Given the cutoff frequency of 1600 rad/s, you can calculate the frequency in hertz as follows:
f = 1600 / (2 * π) ≈ 254.65 Hz

b) To specify the value of the filter resistor, use the formula:
R = 1 / (ω * L)
where R is the resistor value, ω is the cutoff frequency in rad/s, and L is the inductor value.

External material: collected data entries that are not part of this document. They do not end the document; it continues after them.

Lemma connect_new t L :
  act (Connect u) (mkSessions t (new g pa) L) = mkSessions t (held t) (L ++ [mkConn u t]).
Proof.
  unfold act, try_admit, account_count, push_session. cbn. rewrite lookup_empty, decide_False by lia.
  destruct pa as [m|]; [|done]. by rewrite decide_False by (specialize (Hpa m eq_refl); lia).
Qed.

Lemma reap_held t : (reap (t + from_secs SESSION_TTL_SECS) (from_secs SESSION_TTL_SECS) (held t)).2 = new g pa.
Proof.
  assert (retained (t + from_secs SESSION_TTL_SECS) (from_secs SESSION_TTL_SECS) [t] = []) as Hr.
  { apply retained_all; [|done]. intros t' ->%list_elem_of_singleton. lia. }
  unfold reap. cbn [per_account global max_global max_per_account snd].
  rewrite map_fold_singleton, omap_singleton. unfold reap_account. by rewrite Hr, decide_True.
Qed.

Lemma logout_held t : on_logout u (held t) = new g pa.
Proof. unfold on_logout. cbn. by rewrite lookup_singleton_eq, decide_True, delete_singleton_eq. Qed.

Lemma acts_app l l' y : acts (l ++ l') y = acts l' (acts l y).
Proof. apply fold_left_app. Qed.

Lemma act_relieve t c L :
  acts (relieve u) (mkSessions t (held t) (mkConn u c :: L)) = mkSessions t (held t) (L ++ [mkConn u t]).
Proof.
  assert (act (Disconnect 0) (mkSessions t (held t) (mkConn u c :: L)) = mkSessions t (new g pa) L) as He.
  { unfold act. cbn. by rewrite logout_held. }
  unfold relieve, acts. cbn [fold_left]. by rewrite He, connect_new.
Qed.

Lemma act_outlive t L :
  acts (outlive u) (mkSessions t (new g pa) L) =
    mkSessions (t + from_secs SESSION_TTL_SECS) (new g pa) (L ++ [mkConn u t]).
Proof.
  unfold outlive, acts. cbn [fold_left]. rewrite connect_new. cbn [act clock tracker live].
  by rewrite Z.max_l, reap_held by done.
Qed.

Lemma outlive_acts k t L :
  ∃ t' old, length old = k ∧ acts (concat (replicate k (outlive u))) (mkSessions t (new g pa) L) =
    mkSessions t' (new g pa) (L ++ (mkConn u <$> old)).
Proof.
  revert t L. induction k as [|k IH]; intros t L; cbn [replicate concat].
  { exists t, []. by rewrite app_nil_r. }
  rewrite acts_app, act_outlive. destruct (IH (t + from_secs SESSION_TTL_SECS)%Z (L ++ [mkConn u t]))
    as (t' & old & <- & ->).
  exists t', (t :: old). split; [done|]. by rewrite <- app_assoc.
Qed.

Lemma relieve_acts old t now :
  acts (concat (replicate (length old) (relieve u))) (mkSessions t (held t) (((mkConn u) <$> old) ++ now)) =
    mkSessions t (held t) (now ++ replicate (length old) (mkConn u t)).
Proof.
  revert now. induction old as [|c old IH]; intros now; [by rewrite app_nil_r|].
  cbn [length replicate concat fmap list_fmap app]. rewrite acts_app.
  rewrite act_relieve, <- app_assoc, IH, <- app_assoc. done.
Qed.
End overadmission.

(** C38. Reaping a live session is not harmless: the late logout of a reaped
    connection drops the slot of a younger connection of the same account.  With
    any caps, and from any moment on, an account opens any number of connections
    at one time and keeps them all open while the tracker counts one: [k]
    connections that outlived the time to live, each replaced when it logs out.
    All that are open at the end were opened just then. *)
Theorem reaped_logout_overadmits u g pa t k :
  (1 ≤ g)%Z → (∀ m, pa = Some m → (1 ≤ m)%Z) →
  let y := acts (overadmission u k) (mkSessions t (new g pa) []) in
  live y = replicate (S k) (mkConn u (clock y)) ∧
  global (tracker y) = 1%Z ∧ Spec.counts (tracker y) u = 1 ∧
  max_global (tracker y) = g ∧ max_per_account (tracker y) = pa.
Proof.
  intros Hg Hpa y. destruct (outlive_acts u g pa Hg Hpa k t []) as (t' & old & <- & Ho).
  assert (y = mkSessions t' (mkSessionState {[u := [t']]} 1 g pa) (replicate (S (length old)) (mkConn u t'))) as ->.
  { subst y. unfold overadmission. rewrite !acts_app, Ho. unfold acts at 2. cbn [fold_left app].
    by rewrite connect_new, relieve_acts. }
  split; [done|]. unfold Spec.counts. cbn. by rewrite lookup_singleton_eq.
Qed.
(* ===== verification/Archive.v ===== *)
(** The archive as its users see it: an append-only store, and the refinement
    that the storage backend implements it, while encryption is off.

    [Ledger] is the contract, with no file system in it: finished recordings that
    never change, what is staged for the others, and the places a camera made a
    directory of.  The backend's handlers, run on a file system that [represents] a
    ledger, give the answers of the ledger and leave a file system that represents
    the ledger afterwards, for any history of requests of cameras and viewers that
    [means] has a case for: about the places of a [layout], which the theorem leaves
    open (all the names that a history uploads, say, if they do not get in each
    other's way), or about something that is away from them.  It has none for uploads
    of names outside the layout and directories inside a place. *)
From S2P Require Import Prelude StdPath StdFs Prog FsView Append Paths Crypto Config Account.
From S2P Require Import Limits Auth Store Backend.

Abbreviation place := (list string).

Module Ledger.
Record Ledger : Type := mkLedger {
  recordings : gmap place bytes;
  partials : gmap place bytes;
  folders : gset place
}.

(** What users ask for. *)
Inductive Event : Type :=
| Upload (p : place) (start : Z) (input : Input)
| Retrieve (p : place) (pos : Z)
| Measure (p : place)
| Folder (p : place)
| Forbidden.

(** What they learn. *)
Inductive Outcome : Type :=
| Stored (n : Z)
| Rejected (e : StoreError)
| Content (b : bytes)
| Size (n : Z)
| Missing
| IsFolder
| Unreadable
| Made
| Occupied
| Denied.

Definition discard (p : place) (l : Ledger) : Ledger :=
  mkLedger (recordings l) (delete p (partials l)) (folders l).

(** An upload goes on where the staged bytes end, or everything staged is
    dropped; it takes effect as a whole, and only once. *)
Definition upload (p : place) (start : Z) (input : Input) (l : Ledger) : Outcome * Ledger :=
  match recordings l !! p with
  | Some _ => (Rejected Finalized, l)
  | None =>
      if decide (p ∈ folders l) then (Rejected Finalized, l)
      else
        let old := default [] (partials l !! p) in
        let size := Z.of_nat (length old) in
        if decide (start = size) then
          match in_end input with
          | None => (Stored (Z.of_nat (length (in_data input))),
                     mkLedger (<[p := old ++ in_data input]> (recordings l)) (delete p (partials l)) (folders l))
          | Some k => (Rejected (SIo k), discard p l)
          end
        else (Rejected (if decide (start < size)%Z then Overlap else Gap), discard p l)
  end.

(** What is at a place that is not a recording. *)
Definition otherwise (folder : Outcome) (p : place) (l : Ledger) : Outcome :=
  if decide (p ∈ folders l) then folder else Missing.

Definition step (e : Event) (l : Ledger) : Outcome * Ledger :=
  match e with
  | Upload p start input => upload p start input l
  | Retrieve p pos =>
      (match recordings l !! p with Some b => Content (drop (Z.to_nat pos) b) | None => otherwise Unreadable p l end, l)
  | Measure p =>
      (match recordings l !! p with Some b => Size (Z.of_nat (length b)) | None => otherwise IsFolder p l end, l)
  | Folder p =>
      match recordings l !! p with
      | Some _ => (Occupied, l)
      | None => (Made, mkLedger (recordings l) (partials l) ({[p]} ∪ folders l))
      end
  | Forbidden => (Denied, l)
  end.

(** A history of events, with others between them that do not concern the
    ledger. *)
Definition attend (e : option Event) (l : Ledger) : option Outcome * Ledger :=
  match e with
  | Some e => let '(o, l') := step e l in (Some o, l')
  | None => (None, l)
  end.

Fixpoint history (es : list (option Event)) (l : Ledger) : list (option Outcome) * Ledger :=
  match es with
  | [] => ([], l)
  | e :: es' =>
      let '(o, l1) := attend e l in
      let '(os, l2) := history es' l1 in
      (o :: os, l2)
  end.

(** Recordings are only added. *)
Lemma upload_grows p start input l : recordings l ⊆ recordings (upload p start input l).2.
Proof.
  unfold upload. destruct (recordings l !! p) eqn:E; [done|]. case_decide; [done|]. case_decide; [|done].
  destruct (in_end input); [done|]. by apply insert_subseteq.
Qed.

Lemma history_grows es l : recordings l ⊆ recordings (history es l).2.
Proof.
  revert l. induction es as [|e es IH]; intros l; cbn [history]; [done|].
  assert (recordings l ⊆ recordings (attend e l).2) as Hs.
  { destruct e as [[p start input|p pos|p|p|]|]; try done; cbn.
    - pose proof (upload_grows p start input l) as Hg. by destruct (upload p start input l).
    - by destruct (recordings l !! p). }
  destruct (attend e l) as [o l1]. specialize (IH l1). destruct (history es l1) as [os l2].
  by etransitivity.
Qed.
End Ledger.
Lemma error_counts (R : Answer → Fs → Prop) (e : Storage.Error) mine s :
  fs_tree s !! final = None → excused →
  counts mine (Ret (Err e))
    (λ (a : result Z Storage.Error) m s, counts m (Ret (match a with Ok n => Ok (AStored n) | Err e => Err e end))
       (settled_as R) s) s.
Proof.
  intros Hr Hx s1 Hs1 s2 Hs2. pose proof (rl_trans _ _ among_reliable _ _ _ _ Hs1 Hs2) as Hs. split; [|done].
  by rewrite (among_entry _ _ _ _ Hs) by apply final_claimed.
Qed.

(** The camera's request, up to its answer: without encryption, *)
Definition as_sent (old : bytes) (input : Input) (a : Answer) (s : Fs) : Prop :=
  a = AStored (Z.of_nat (length (in_data input))) ∧ in_end input = None ∧ finished (old ++ in_data input) s.

Lemma put_plain_counts bk seed cam v f old pos input :
  user_role cam = Uploader (render qb) → file_name v = Some f →
  is_reolink_test_file (to_string_lossy f) = false → normalize v = Ok (parts ++ [n]) →
  backend_recipients bk = None → unpublished ∅ s0 → stock old s0 → receptive s0 → complete input →
  (ready → pos = Z.of_nat (length old)) →
  counts ∅ (serve bk cam (RPut seed input v pos)) (settled_as (as_sent old input)) s0.
Proof.
  intros Hu Hf Ht Hn Hb Hun Hk Hrc Hc Hpos. cbn [serve]. unfold answered, put.
  rewrite Hu, Hf, Ht, Hb. cbn [capability_allowed negb]. apply wp_bind; [apply Hun|].
  eapply resolve_counts; [done|exact Hn|done|apply final_claimed|apply Hun..| |].
  { intros e. apply error_counts, Hun. }
  cbv beta iota. apply wp_bind; [apply Hun|]. eapply wp_mono; [|by apply store_stream_counts].
  intros r mine s [Hend Hr]. apply answer_counts. destruct r as [m|e]; [|done].
  destruct Hr as (-> & -> & Hs). intros s' Hs'. split; [done|]. split; [by eapply Hend|]. by eapply finished_later.
Qed.

(** and with it. *)
Definition sealed_as (seed : Seed) (recs : list Recipient) (input : Input) (a : Answer) (s : Fs) : Prop :=
  a = AStored (Z.of_nat (length (in_data input))) ∧ in_end input = None ∧
  ∃ enc, with_recipients seed recs = Ok enc ∧ finished (concat (ciphertext enc (in_chunks input))) s.

Lemma put_encrypted_counts bk seed cam v f recs input n0 :
  n = n0 +:+ ".age" → valid_name n0 → n0 ∈ extra → fs_tree s0 !! (q ++ [n0]) = None →
  user_role cam = Uploader (render qb) → file_name v = Some f →
  is_reolink_test_file (to_string_lossy f) = false → normalize v = Ok (parts ++ [n0]) →
  backend_recipients bk = Some recs → unpublished ∅ s0 → receptive s0 → complete input →
  (ready → ∃ enc, with_recipients seed recs = Ok enc) →
  counts ∅ (serve bk cam (RPut seed input v 0)) (settled_as (sealed_as seed recs input)) s0.
Proof.
  intros Hn0 Hv0 Hx Hnone Hu Hf Ht Hn Hb Hun Hrc Hc Henc. cbn [serve]. unfold answered, put.
  rewrite Hu, Hf, Ht, Hb. cbn [capability_allowed negb]. apply wp_bind; [apply Hun|].
  eapply (resolve_counts _ _ n0); [done|exact Hn|done| |apply Hun|done| |].
  { exists n0. split; [by right; right|done]. }
  { intros e. apply error_counts, Hun. }
  cbv beta iota. assert (age_suffix (render (q ++ [n0])) = render final) as ->.
  { unfold age_suffix. rewrite Hn0. by apply os_push_render. }
  rewrite bool_decide_true by done. cbn [negb].
  apply wp_bind; [apply Hun|]. eapply wp_mono; [|by apply store_encrypted_counts].
  intros r mine s Hr. apply answer_counts. destruct r as [m|e]; [|done].
  destruct Hr as (Hend & -> & -> & enc & He & Hs). intros s' Hs'.
  split; [done|]. split; [done|]. exists enc. split; [done|]. by eapply finished_later.
Qed.
End request.
End upload.

#[export] Instance claimed_dec q n extra p : Decision (claimed q n extra p).
Proof.
  refine (cast_if (decide (Exists (λ x, p = q ++ [x]) (n :: (n +:+ STAGING_SUFFIX) :: extra))));
    unfold claimed; by rewrite <- Exists_exists.
Defined.

(** ** Properties *)

Section properties.
Context `{AgeLib}.

Lemma apart_others R s p :
  plain_fs s → apart_request R s p →
  ensures plain_fs (confined_op R s) p (λ _, True) ∧ own (λ _, False) p.
Proof. intros Hp (b & user & r & Hu & ->). split; [by apply apart_promises|apply serve_own]. Qed.

(** What comes of an upload, the first of all threads. *)
Section upload_pool.
Context (s : Fs) (q : list string) (n : string) (extra : list string).
Context (Hp : plain_fs s) (He : enclosed (claimed q n extra) s) (Hx : spare q n extra s).
Context (fails : nat → Prop).
Context (Q : result Answer Storage.Error → gset nat → Fs → Prop) (p : prog (result Answer Storage.Error)).
Context (Hw : wp (among s q n extra) (fails 0) ∅ p Q s).
Context (s' : Fs) (ps' : list (prog (result Answer Storage.Error))).
Context (Hs : pool_steps_if (apart_request (claimed q n extra) s) fails (s, [p]) (s', ps')).

Lemma upload_attended :
  attended (among s q n extra) (fails 0) (confined_op (claimed q n extra) s) plain_fs 0 Q s [p].
Proof.
  exists ∅, s, p. split; [done|]. split; [split; [by split|by apply enclosed_intact]|].
  split; [done|]. by intros [|j] p'.
Qed.

Lemma upload_pool a : ps' !! 0 = Some (Ret a) → ∃ mine, Q a mine s'.
Proof.
  eapply (wp_pool_if _ (fails 0) (confined_op (claimed q n extra) s));
    [by apply among_reliable|intros mine b s1; apply among_plain|done| |apply upload_attended|exact Hs].
  intros p'. by apply apart_others.
Qed.

(** Wherever they have got to, the upload can be brought to its end by what is left
    of it. *)
Lemma upload_pool_ends :
  ∃ j a s'' mine, sched (replicate j 0) s' ps' = (s'', <[0 := Ret a]> ps') ∧ Q a mine s''.
Proof.
  eapply (wp_pool_ends _ (fails 0) (confined_op (claimed q n extra) s));
    [by apply among_reliable|intros mine b s1; apply among_plain|done| |apply upload_attended|exact Hs].
  intros p'. by apply apart_others.
Qed.
End upload_pool.

Lemma upload_names s qb parts n v :
  plain_fs s → is_dir (fs_tree s) qb → normalize v = Ok (parts ++ [n]) →
  Forall valid_name (qb ++ parts) ∧ valid_name n.
Proof.
  intros Hp Hd Hn. apply normalize_valid in Hn. apply Forall_app in Hn as [Hvp Hvn].
  inversion Hvn; subst. split; [|done]. apply Forall_app. split; [by eapply plain_dir_valid|done].
Qed.

Lemma finished_file_at s0 q n extra may_fail acc s :
  finished s0 q n extra may_fail acc s → file_at s (q ++ [n]) = Some acc.
Proof. intros [[_ (i & Hi & Hc & _)] _]. unfold file_at. by rewrite Hi, Hc. Qed.

(** What is finished without failures has no other name and no writers. *)
Lemma finished_finalized s0 q n extra may_fail acc s :
  finished s0 q n extra may_fail acc s → volatile n = false → may_fail ∨ finalized s (q ++ [n]) acc.
Proof.
  intros [[[[_ Hsp] [_ Hk]] (i & Hi & Hc & _)] [Hm|Hst]] Hn; [by left|right].
  exists i, (inode_of s i). split; [|done].
  assert (claimed q n extra (q ++ [n])) as Hf by apply final_claimed. split; [done|done|by eauto|..].
  - intros q' Hq'. destruct (decide (q' = q ++ [n])) as [|Hne]; [done|].
    destruct (decide (q' = q ++ [n +:+ STAGING_SUFFIX])) as [->|Hne']; [congruence|].
    exfalso. refine (kp_private _ _ _ _ Hk q' i _ Hq' _ Hf Hi).
    intros (x & [->|[->|Hx]%elem_of_cons]%elem_of_cons & ->); [done..|].
    rewrite Hsp in Hq'; [done|done|congruence..].
  - intros fd h Hh Hw. by eapply (kp_fds _ _ _ _ Hk fd h i).
Qed.

Lemma spare_nil q n s : spare q n [] s.
Proof. intros x Hx. by apply elem_of_nil in Hx. Qed.

Lemma spare_one q n x s : fs_tree s !! (q ++ [x]) = None → spare q n [x] s.
Proof. by intros Hn y ->%list_elem_of_singleton. Qed.

(** An upload that goes on where the camera left off: the directory exists, the
    staging name is not taken by a directory, the offset is right and the stream
    complete. *)
Definition well_continued (q : list string) (n : string) (old : bytes) (pos : Z) (input : Input) (s : Fs) : Prop :=
  is_dir (fs_tree s) q ∧ fs_tree s !! (q ++ [n +:+ STAGING_SUFFIX]) ≠ Some EDir ∧
  pos = Z.of_nat (length old) ∧ in_end input = None.

Lemma continuing_counts bk seed cam qb parts n v f old input pos s may_fail :
  let q := qb ++ parts in
  plain_fs s → backend_recipients bk = None → user_role cam = Uploader (render qb) →
  is_dir (fs_tree s) qb → file_name v = Some f → is_reolink_test_file (to_string_lossy f) = false →
  normalize v = Ok (parts ++ [n]) → fs_tree s !! (q ++ [n]) = None →
  stock q n old s → enclosed (claimed q n []) s →
  wp (among s q n []) may_fail ∅ (serve bk cam (RPut seed input v pos))
    (settled_as q n may_fail (well_continued q n old pos input s) (as_sent s q n [] may_fail old input)) s.
Proof.
  intros q Hp Hb Hu Hd Hf Ht Hn Hnone Hk He. destruct (upload_names _ _ _ _ _ Hp Hd Hn) as [Hvq Hvn].
  eapply put_plain_counts; try done; try by intros (? & ? & ? & ?).
  apply unpublished_start; by try apply spare_nil.
Qed.

(** A camera's upload among any other requests.  While a camera uploads a file,
    by itself or going on with a staging file, other cameras upload, the same
    camera uploads other files and makes directories, viewers list and download,
    the operations of all of them interleaved in any way and those of the requests
    [fails] failing.  Once the upload is answered, and ever after while these
    requests go on: if it was answered as stored, the final file holds exactly what
    was staged and sent; and if not, the final name does not exist, and either the
    upload was not well continued or its own operations may fail.  So nothing the
    others do, or fail to do, makes a camera's upload fail. *)
Theorem upload_among_others fails bk seed cam qb parts n v f old input pos s ps' s' ans :
  let q := qb ++ parts in
  plain_fs s → backend_recipients bk = None → user_role cam = Uploader (render qb) →
  is_dir (fs_tree s) qb → file_name v = Some f → is_reolink_test_file (to_string_lossy f) = false →
  normalize v = Ok (parts ++ [n]) → fs_tree s !! (q ++ [n]) = None →
  stock q n old s → enclosed (claimed q n []) s →
  pool_steps_if (apart_request (claimed q n []) s) fails (s, [serve bk cam (RPut seed input v pos)]) (s', ps') →
  ps' !! 0 = Some (Ret ans) →
  match ans with
  | Ok a => a = AStored (Z.of_nat (length (in_data input))) ∧ in_end input = None ∧
      file_at s' (q ++ [n]) = Some (old ++ in_data input)
  | Err _ => fs_tree s' !! (q ++ [n]) = None ∧ (well_continued q n old pos input s → fails 0)
  end.
Proof.
  intros q Hp Hb Hu Hd Hf Ht Hn Hnone Hk He Hs Ha.
  destruct (upload_pool s q n [] Hp He (spare_nil _ _ _) fails _ _ (continuing_counts bk seed cam qb parts n v f old input pos s
    (fails 0) Hp Hb Hu Hd Hf Ht Hn Hnone Hk He) s' ps' Hs ans Ha) as [mine HQ].
  destruct ans as [a|e]; [|exact HQ]. destruct HQ as (-> & Hend & Hst). split; [done|]. split; [done|].
  by eapply finished_file_at.
Qed.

Given the cutoff frequency of 1600 rad/s and an inductor value of 10mH (0.01 H), the resistor value can be calculated as follows:
R = 1 / (1600 * 0.01) ≈ 0.0625 Ω

c) To find the smallest value of load resistance that can be connected across the output terminals of the filter without decreasing the cutoff frequency by more than 10%, you can use the following formula:

R_ load_ min = R / ((1 - 0.9) * (1 + 0.9))
Given the resistor value calculated in (b) is 0.0625 Ω:
R_ load_ min = 0.0625 / ((1 - 0.9) * (1 + 0.9)) ≈ 3.125 Ω

d) If the resistor found in (c) is connected across the output terminals, the magnitude of H(jω) when ω=0 can be calculated using the formula:
H(jω) = R_ load / (R + R_ load)

Given the resistor values calculated in (b) and (c):
H(jω) = 3.125 / (0.0625 + 3.125) ≈ 0.9804

So, the magnitude of H(jω) when ω=0 is approximately 0.9804.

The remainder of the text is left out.